*** Opening DATA SUPPLIED ***

(** * HardCard Smart GitHub Upload Manager: chunk planning, session store
      and upload scheduler of [smart-upload-manager.py]

    The development embeds the [SmartUploadManager] class: the chunk planner
    [create_smart_chunks], the per-chunk uploader [upload_chunk_to_github],
    the scheduler [parallel_upload] running on the asyncio event loop, the
    session store [save_session] / [load_session], [resume_upload] and the
    progress report [get_session_status].

    Conventions.
    - Python [int] is [Z]; Python [float] (progress percentage, POSIX
      timestamps, sleep durations) is an exact rational [Q].
    - A [datetime] is the number of microseconds since the start of the
      calendar ([Z]).
    - A file is known by its size; the bytes a [read] returns are named by
      the [extent] (offset and length) they occupy in the file, and the
      SHA-256 digest of such a block is a function of the path and extent. *)

From Stdlib Require Import ZArith QArith Qround String DecimalString List Lia Lqa.
From stdpp Require Import base option strings list gmap.
From Stdlib Require DecimalPos.

Local Open Scope string_scope.
Local Open Scope Z_scope.

(** ** Data model *)

(** The keys of [CHUNK_SIZES], the values [self.network_speed] ranges over. *)
Inductive speed_class := slow | medium | fast | ultra.

Definition CHUNK_SIZES (s : speed_class) : Z :=
  match s with
  | slow => 1 * 1024 * 1024
  | medium => 5 * 1024 * 1024
  | fast => 10 * 1024 * 1024
  | ultra => 25 * 1024 * 1024
  end.

Record ChunkInfo := mkChunkInfo {
  chunk_id : string;
  file_path : string;
  chunk_index : Z;
  total_chunks : Z;
  size : Z;
  checksum : string;
  uploaded : bool;
  upload_time : option Q;
  retry_count : Z
}.

Definition datetime := Z.

Record UploadSession := mkUploadSession {
  session_id : string;
  repo_name : string;
  source_path : string;
  total_size : Z;
  chunks : list ChunkInfo;
  start_time : datetime;
  completed : bool;
  progress_percentage : Q
}.

(** The fields of [SmartUploadManager] the modelled methods read or write. *)
Record SmartUploadManager := mkManager {
  max_retries : Z;
  sessions : gmap string UploadSession;
  network_speed : speed_class
}.
(** * Mortgage versus investment optimiser (home.py)

    A shallow embedding of the computational core of [home.py]: the annuity
    payment [maandlast], the total repayment [totale_afbetaling], the Monte
    Carlo simulation [monte_carlo_etf_return], the scenario loop that fills
    [results], and the per-group reduction that fills [optimalisaties].

    Numbers.  Python integers are [Z].  Python and numpy floats are modelled
    by exact rationals [Q], compared with [==]; rounding, overflow, infinities
    and nan of binary64 are outside that model.  A statement made on it is
    a statement about the arithmetic the program writes down, not about its
    rounding behaviour.  Where the behaviour of [maandlast] on floats differs
    in kind, as it does for rates so small that [1 + r] rounds to 1, the
    statement is made on module [B64], which reads the same lines on IEEE
    binary64.

    Exceptions.  A computation that can raise returns [result A].

    Randomness.  [np.random.normal] reads the process-global legacy generator.
    The generator is modelled by the sequence of standard normal deviates it
    will deliver and a cursor into that sequence; a call consumes deviates in
    row-major order and advances the cursor. *)

From Stdlib Require Import ZArith QArith Qpower Qround Qfield List SetoidList Lia Lqa Bool
  Floats
  Setoid Morphisms.
Import ListNotations.

Set Implicit Arguments.
Unset Strict Implicit.

Open Scope Q_scope.

(** ** Exceptions *)

Inductive exn : Type :=
| ZeroDivisionError  (* float or int division by zero, 0.0 ** negative *)
| ValueError         (* numpy: negative dimensions, scale < 0 *)
| IndexError         (* numpy: index out of bounds *)
| KeyError           (* pandas: missing column *)
| NotANumber.        (* numpy returns nan (empty mean); no rational stands for it *)

Inductive result (A : Type) : Type :=
| Ok (a : A)
| Raise (e : exn).

Arguments Ok {A} a.
Arguments Raise {A} e.

Definition rbind {A B} (x : result A) (f : A -> result B) : result B :=
  match x with
  | Ok a => f a
  | Raise e => Raise e
  end.

Declare Scope result_scope.
Delimit Scope result_scope with result.
Notation "'let?' x ':=' a 'in' b" := (rbind a (fun x => b))
  (at level 10, x name, a at level 100, b at level 200) : result_scope.

(** ** Python arithmetic on the rational model *)

Module Py.

(** [a / b]: true division. *)
Definition div (a b : Q) : result Q :=
  if Qeq_bool b 0 then Raise ZeroDivisionError else Ok (a / b).

(** [b ** n] for a float [b] and an int [n], unrounded.  The
    [OverflowError] that Python raises when the result leaves the range of
    binary64 has no counterpart here. *)
Definition pow (b : Q) (n : Z) : result Q :=
  if Qeq_bool b 0 && (n <? 0)%Z then Raise ZeroDivisionError
  else Ok (b ^ n).

End Py.

(** ** Amortisation *)

Section Amortisation.

Local Open Scope result_scope.
Lemma mapGet_mapSet_ne m k k' v : k <> k' -> mapGet k' (mapSet k v m) = mapGet k' m.
Proof.
  intros Hne. induction m as [|[k0 v0] m IH]; simpl.
  - destruct (k =? k') eqn:E; [apply Nat.eqb_eq in E; congruence | reflexivity].
  - destruct (k0 =? k) eqn:E; simpl.
    + apply Nat.eqb_eq in E. subst k0.
      destruct (k =? k') eqn:E'; [apply Nat.eqb_eq in E'; congruence | reflexivity].
    + destruct (k0 =? k'); [reflexivity | exact IH].
Qed.

Lemma mapSet_fresh m k v : ~ In k (map fst m) -> mapSet k v m = m ++ [(k, v)].
Proof.
  induction m as [|[k' v'] m IH]; simpl; [reflexivity|].
  intros Hnin. destruct (k' =? k) eqn:E.
  - apply Nat.eqb_eq in E. tauto.
  - f_equal. apply IH. tauto.
Qed.

Lemma mapSet_keys m k v :
  forall k', In k' (map fst (mapSet k v m)) <-> k' = k \/ In k' (map fst m).
Proof.
  intros k'. induction m as [|[k0 v0] m IH]; simpl; [intuition congruence|].
  destruct (k0 =? k) eqn:E; simpl.
  - apply Nat.eqb_eq in E. subst k0. intuition congruence.
  - rewrite IH. intuition congruence.
Qed.

Lemma mapSet_NoDup m k v : List.NoDup (map fst m) -> List.NoDup (map fst (mapSet k v m)).
Proof.
  induction m as [|[k0 v0] m IH]; simpl; intros Hnd.
  - constructor; [simpl; tauto | constructor].
  - inversion Hnd as [|? ? Hnin Hnd']; subst.
    destruct (k0 =? k) eqn:E; simpl.
    + apply Nat.eqb_eq in E. subst k0. now constructor.
    + constructor; [|now apply IH].
      rewrite mapSet_keys. apply Nat.eqb_neq in E. intros [->|Hin]; [congruence | tauto].
Qed.

(** [new Map(m.entries())] is [m] again, order included. *)
Lemma mapOfEntries_entries m : List.NoDup (map fst m) -> mapOfEntries m = m.
Proof.
  unfold mapOfEntries.
  assert (Hgen : forall l acc,
             List.NoDup (map fst (acc ++ l)) ->
             fold_left (fun m0 kv => mapSet (fst kv) (snd kv) m0) l acc = acc ++ l).
  { induction l as [|[k v] l IH]; intros acc Hnd; simpl.
    - now rewrite app_nil_r.
    - rewrite mapSet_fresh.
      + rewrite IH; rewrite <- app_assoc; [reflexivity | exact Hnd].
      + rewrite map_app in Hnd. simpl in Hnd.
        apply List.NoDup_remove_2 in Hnd. rewrite in_app_iff in Hnd. tauto. }
  intros Hnd. now apply (Hgen m []).
Qed.

Lemma mapOfEntries_NoDup (l : list (nat * V)) : List.NoDup (map fst (mapOfEntries l)).
Proof.
  unfold mapOfEntries.
  assert (Hgen : forall l acc, List.NoDup (map fst acc) ->
             List.NoDup (map fst (fold_left (fun m0 kv => mapSet (fst kv) (snd kv) m0) l acc))).
  { clear l. induction l as [|[k v] l IH]; intros acc Hnd; simpl; [exact Hnd|].
    apply IH. now apply mapSet_NoDup. }
  apply Hgen. constructor.
Qed.

End JsMapFacts.

(* ===================================================================== *)
(** ** The index manager                                                   *)
(* ===================================================================== *)

Import IndexManager.

Section ManagerFacts.
Context {number : Type} {model : EmbeddingModel number} {hnsw : HNSW number}.
Implicit Types (m : HNSWIndexManager) (w : World).

Lemma addOne_spec chunks frames i embedding m m' added :
  addOne chunks frames i embedding m = (m', added) ->
  config m' = config m /\ dimension m' = dimension m
  /\ (index m <> None -> index m' <> None)
  /\ nextChunkId m <= nextChunkId m'
  /\ match added with
     | Some chunkId =>
         chunkId = nextChunkId m /\ nextChunkId m' = S chunkId
         /\ exists chunk,
              nth_error chunks i = Some chunk
              /\ metadata m' =
                 mapSet chunkId {| meta_id := chunkId;
                                   meta_frame := nth_error frames i;
                                   meta_length := length chunk |} (metadata m)
     | None => metadata m' = metadata m
     end.
Proof.
  unfold addOne.
  destruct (negb (length embedding =? dimension m)).
  { intros [= <- <-]. repeat split; auto. }
  simpl index. destruct (index m) as [g|].
  2:{ intros [= <- <-]. simpl. repeat split; auto. }
  destruct (addPoint g (nextChunkId m) embedding) as [g' completed].
  destruct completed.
  2:{ intros [= <- <-]. simpl. repeat split; auto; discriminate. }
  destruct (nth_error chunks i) as [chunk|].
  2:{ intros [= <- <-]. simpl. repeat split; auto; discriminate. }
  intros [= <- <-]. simpl. repeat split; auto; try discriminate.
  now exists chunk.
Qed.
(** * A shallow embedding of the diagonal-sudoku solver [solution.py]

    The Python module is translated definition by definition.  Python
    strings are [string]; a [dict] is an association list in insertion
    order (the order in which [items()] iterates); the functions that
    mutate the [values] dictionary in place are written in a
    state-and-exception monad over that dictionary, with [for] loops that
    can [return] from inside.  The two unbounded constructs, the [while]
    loop of [reduce_puzzle] and the recursion of [search], take a bound
    and answer [None] when it is reached; the properties show that the
    bounds used are never reached on candidate maps.

    The first part holds the embedding, the second the notions the
    statements use, the third the properties. *)

From Stdlib Require Import Bool Arith List Lia Ascii String Permutation.
Import ListNotations.
Open Scope string_scope.
Open Scope list_scope.
Open Scope nat_scope.

Set Implicit Arguments.

(** ** Python strings *)

Module Str.

(** [len(s)] *)
Definition len (s : string) : nat := String.length s.

(** The one-character string [c]. *)
Definition chr (c : ascii) : string := String c EmptyString.

(** The characters of [s] as Python iterates them: one-character strings. *)
Fixpoint chars (s : string) : list string :=
  match s with
  | EmptyString => []
  | String c s' => chr c :: chars s'
  end.

(** Whether the character [c] occurs in [s]. *)
Fixpoint has_char (c : ascii) (s : string) : bool :=
  match s with
  | EmptyString => false
  | String a s' => Ascii.eqb a c || has_char c s'
  end.

(** [x in s] for strings: [x] occurs in [s] as a substring. *)
Fixpoint substring_of (x s : string) : bool :=
  String.prefix x s ||
  match s with
  | EmptyString => false
  | String _ s' => substring_of x s'
  end.

(** [s.replace(old, '')]: scan left to right, dropping every
    non-overlapping occurrence of [old]; [skip] counts the characters of
    an occurrence still to be dropped. *)
Fixpoint replace_go (old : string) (skip : nat) (s : string) : string :=
  match s with
  | EmptyString => EmptyString
  | String a s' =>
      match skip with
      | S k => replace_go old k s'
      | O =>
          if (negb (String.eqb old EmptyString) && String.prefix old s)%bool
          then replace_go old (String.length old - 1) s'
          else String a (replace_go old 0 s')
      end
  end.

Definition replace_empty (s old : string) : string := replace_go old 0 s.

(** [s.replace(c, '')] for a single character, as a filter. *)
Fixpoint remove_char (c : ascii) (s : string) : string :=
  match s with
  | EmptyString => EmptyString
  | String a s' =>
      if Ascii.eqb a c then remove_char c s' else String a (remove_char c s')
  end.

(** [set(a) <= set(b)] and [set(a) == set(b)] *)
Fixpoint subset (a b : string) : bool :=
  match a with
  | EmptyString => true
  | String c a' => has_char c b && subset a' b
  end.

Definition set_eqb (a b : string) : bool := subset a b && subset b a.

(** [reversed(s)] joined back into a string. *)
Fixpoint rev (s : string) : string :=
  match s with
  | EmptyString => EmptyString
  | String c s' => (rev s' ++ chr c)%string
  end.

End Str.

(** [x in l] for a list of strings. *)
Definition mem (x : string) (l : list string) : bool :=
  existsb (String.eqb x) l.

(** ** The topology (module-level constants of the source) *)

(** [cross(A, B)]: [[a + b for a in A for b in B]]. *)
Definition cross (A B : string) : list string :=
  flat_map (fun a => map (fun b => (a ++ b)%string) (Str.chars B)) (Str.chars A).

Definition rows : string := "ABCDEFGHI".
Definition cols : string := "123456789".
Definition boxes : list string := cross rows cols.

Definition row_units : list (list string) :=
  map (fun r => cross r cols) (Str.chars rows).

Definition column_units : list (list string) :=
  map (fun c => cross rows c) (Str.chars cols).

Definition square_units : list (list string) :=
  flat_map (fun rs => map (fun cs => cross rs cs) ["123"; "456"; "789"])
           ["ABC"; "DEF"; "GHI"].

(** [[r+c for r,c in zip(A, B)]] *)
Definition zip_concat (A B : string) : list string :=
  map (fun rc => (fst rc ++ snd rc)%string) (combine (Str.chars A) (Str.chars B)).

Definition diagonal_units : list (list string) :=
  [zip_concat rows cols; zip_concat rows (Str.rev cols)].

Definition units : list (list string) :=
  row_units ++ column_units ++ square_units ++ diagonal_units.

(** [[u for u in units if s in u]] *)
Definition units_containing (s : string) : list (list string) :=
  filter (mem s) units.

(** [box_units]: a dictionary keyed by the boxes. *)
Definition box_units : list (string * list (list string)) :=
  map (fun s => (s, units_containing s)) boxes.

(** Python's [set(l)] keeps one copy of each element; the iteration order
    of a set of strings is not specified.  The list below lists the
    elements in order of first occurrence. *)
Fixpoint dedup (l : list string) : list string :=
  match l with
  | [] => []
  | x :: l' => x :: filter (fun y => negb (String.eqb x y)) (dedup l')
  end.

(** [set(sum(us, [])) - set([s])] *)
Definition peers_of_units (s : string) (us : list (list string)) : list string :=
  filter (fun y => negb (String.eqb s y)) (dedup (List.concat us)).

Definition box_peers : list (string * list string) :=
  map (fun su => (fst su, peers_of_units (fst su) (snd su))) box_units.

(** Lookup in one of the constant dictionaries. *)
Fixpoint assoc {V : Type} (k : string) (m : list (string * V)) : option V :=
  match m with
  | [] => None
  | (k', v) :: m' => if String.eqb k' k then Some v else assoc k m'
  end.

(** How many units of a family contain the box. *)
Definition count_in (s : string) (family : list (list string)) : nat :=
  List.length (filter (mem s) family).

Definition on_diagonal (s : string) : bool :=
  existsb (mem s) diagonal_units.

(** ** Dictionaries *)

(** A Python [dict] from box names to candidate strings, as the list of
    its items in insertion order. *)
Definition dict : Type := list (string * string).

Module Dict.

Definition keys (m : dict) : list string := map fst m.

Definition get (k : string) (m : dict) : option string := assoc k m.

(** [m[k] = v]: an existing key keeps its place, a new key goes last. *)
Fixpoint set (k v : string) (m : dict) : dict :=
  match m with
  | [] => [(k, v)]
  | (k', v') :: m' =>
      if String.eqb k' k then (k', v) :: m' else (k', v') :: set k v m'
  end.

End Dict.

(** The [values] object the solver works on: a plain [dict]
    ([assignments = None]) or a [VisualizibleDict], which carries the list
    [self.assignments] of snapshots. *)
Record pydict : Type := Py {
  entries : dict;
  assignments : option (list dict)
}.

Inductive exn : Type :=
| KeyError (k : string)
| ValueError
| IndexError.

Inductive outcome (A : Type) : Type :=
| Ok (a : A)
| Raise (e : exn).
Arguments Ok {A} a.
Arguments Raise {A} e.

(** Computations that read and update [values] in place and may raise. *)
Definition M (A : Type) : Type := pydict -> outcome (A * pydict).

Definition ret {A} (a : A) : M A := fun d => Ok (a, d).

Definition bind {A B} (m : M A) (k : A -> M B) : M B :=
  fun d => match m d with
           | Ok (a, d') => k a d'
           | Raise e => Raise e
           end.

Definition raise {A} (e : exn) : M A := fun _ => Raise e.

Notation "x <- m ;; k" := (bind m (fun x => k))
  (at level 61, m at next level, right associativity).
Notation "m ;;; k" := (bind m (fun _ => k))
  (at level 61, right associativity).

(** A loop body either falls through to the next iteration or executes a
    [return]. *)
Inductive ctl (R : Type) : Type :=
| Next
| Return (r : R).
Arguments Next {R}.
Arguments Return {R} r.

Fixpoint for_ {X R} (xs : list X) (body : X -> M (ctl R)) : M (ctl R) :=
  match xs with
  | [] => ret Next
  | x :: xs' =>
      c <- body x ;;
      match c with
      | Next => for_ xs' body
      | Return r => ret (Return r)
      end
  end.

(** [[x for x in xs if p(x)]] where the test reads [values]. *)
Fixpoint filter_m {X} (p : X -> M bool) (xs : list X) : M (list X) :=
  match xs with
  | [] => ret []
  | x :: xs' =>
      b <- p x ;;
      l <- filter_m p xs' ;;
      ret (if b then x :: l else l)
  end.

(** [values[box]] *)
Definition getitem (box : string) : M string :=
  fun d => match Dict.get box (entries d) with
           | Some v => Ok (v, d)
           | None => Raise (KeyError box)
           end.

(** [list(values)]: the keys, in iteration order. *)
Definition get_keys : M (list string) :=
  fun d => Ok (Dict.keys (entries d), d).

Module VisualizibleDict.

(** [VisualizibleDict(mapping)] *)
Definition init (mapping : dict) : pydict := Py mapping (Some []).

(** [__setitem__(self, box, value)] with [self.assignments = h]. *)
Definition setitem (box value : string) (h : list dict) (m : dict)
  : outcome (unit * pydict) :=
  match Dict.get box m with
  | None => Raise (KeyError box)
  | Some cur =>
      if String.eqb cur value then Ok (tt, Py m (Some h))
      else
        let m' := Dict.set box value m in
        if Str.len value =? 1 then Ok (tt, Py m' (Some (h ++ [m'])))
        else Ok (tt, Py m' (Some h))
  end.

End VisualizibleDict.

(** [values[box] = value], dispatched on the class of [values]. *)
Definition setitem (box value : string) : M unit :=
  fun d => match assignments d with
           | None => Ok (tt, Py (Dict.set box value (entries d)) None)
           | Some h => VisualizibleDict.setitem box value h (entries d)
           end.

(** [values.copy()]: [dict.copy] returns a plain [dict]. *)
Definition copy (d : pydict) : pydict := Py (entries d) None.

(** [s[i]] *)
Definition index (s : string) (i : nat) : M string :=
  match String.get i s with
  | Some c => ret (Str.chr c)
  | None => raise IndexError
  end.

(** [d[k]] for a constant dictionary. *)
Definition const_getitem {V} (m : list (string * V)) (k : string) : M V :=
  match assoc k m with
  | Some v => ret v
  | None => raise (KeyError k)
  end.

(** What a strategy returns: [False], or the [values] object it was given. *)
Inductive retv : Type :=
| RFalse
| RValues.

(** [bool(r)]; a dictionary is true when it is not empty. *)
Definition truthy (r : retv) (d : pydict) : bool :=
  match r with
  | RFalse => false
  | RValues => match entries d with [] => false | _ => true end
  end.

(** ** The strategies *)

Definition grid_values (grid : string) : dict :=
  fold_left
    (fun m pair =>
       Dict.set (fst pair)
                (if Str.substring_of (snd pair) "123456789"
                 then snd pair else "123456789") m)
    (combine (cross rows cols) (Str.chars grid)) [].

(** The body of the innermost loop of [naked_twins]: strike the two
    prohibited digits from one other box of the unit. *)
Definition strike_twins (prohibited box : string) : M (ctl retv) :=
  v <- getitem box ;;
  p0 <- index prohibited 0 ;;
  p1 <- index prohibited 1 ;;
  setitem box (Str.replace_empty (Str.replace_empty v p0) p1) ;;;
  ret Next.

(** One item of the generator [pairs], tested when the loop reaches it,
    followed by the loop body for a pair that passes. *)
Definition twins_pair (unit : list string) (box1 box2 : string)
  : M (ctl retv) :=
  if String.ltb box1 box2 then
    v1 <- getitem box1 ;;
    if Str.len v1 =? 2 then
      v1' <- getitem box1 ;;
      v2 <- getitem box2 ;;
      if Str.set_eqb v1' v2 then
        prohibited <- getitem box1 ;;
        for_ (filter (fun box => negb (mem box [box1; box2])) unit)
             (strike_twins prohibited)
      else ret Next
    else ret Next
  else ret Next.

Definition twins_unit (unit : list string) : M (ctl retv) :=
  for_ unit (fun box1 => for_ unit (fun box2 => twins_pair unit box1 box2)).

Definition naked_twins : M retv :=
  for_ units twins_unit ;;;
  ret RValues.

(** The body of the inner loop of [eliminate]. *)
Definition eliminate_peer (box_value peer : string) : M (ctl retv) :=
  v <- getitem peer ;;
  let new_value := Str.replace_empty v box_value in
  if String.eqb new_value "" then ret (Return RFalse)
  else setitem peer new_value ;;; ret Next.

(** One item of [values.items()], filtered on [len(v) == 1] when the loop
    reaches it, followed by the loop over its peers. *)
Definition eliminate_box (box : string) : M (ctl retv) :=
  box_value <- getitem box ;;
  if Str.len box_value =? 1 then
    peers <- const_getitem box_peers box ;;
    for_ peers (eliminate_peer box_value)
  else ret Next.

Definition eliminate : M retv :=
  ks <- get_keys ;;
  c <- for_ ks eliminate_box ;;
  match c with
  | Return r => ret r
  | Next => ret RValues
  end.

*** Closing DATA SUPPLIED ***

The answer must be every line from the records above that contains "VisualizibleDict".

    ([assignments = None]) or a [VisualizibleDict], which carries the list
Module VisualizibleDict.
(** [VisualizibleDict(mapping)] *)
End VisualizibleDict.
           | Some h => VisualizibleDict.setitem box value h (entries d)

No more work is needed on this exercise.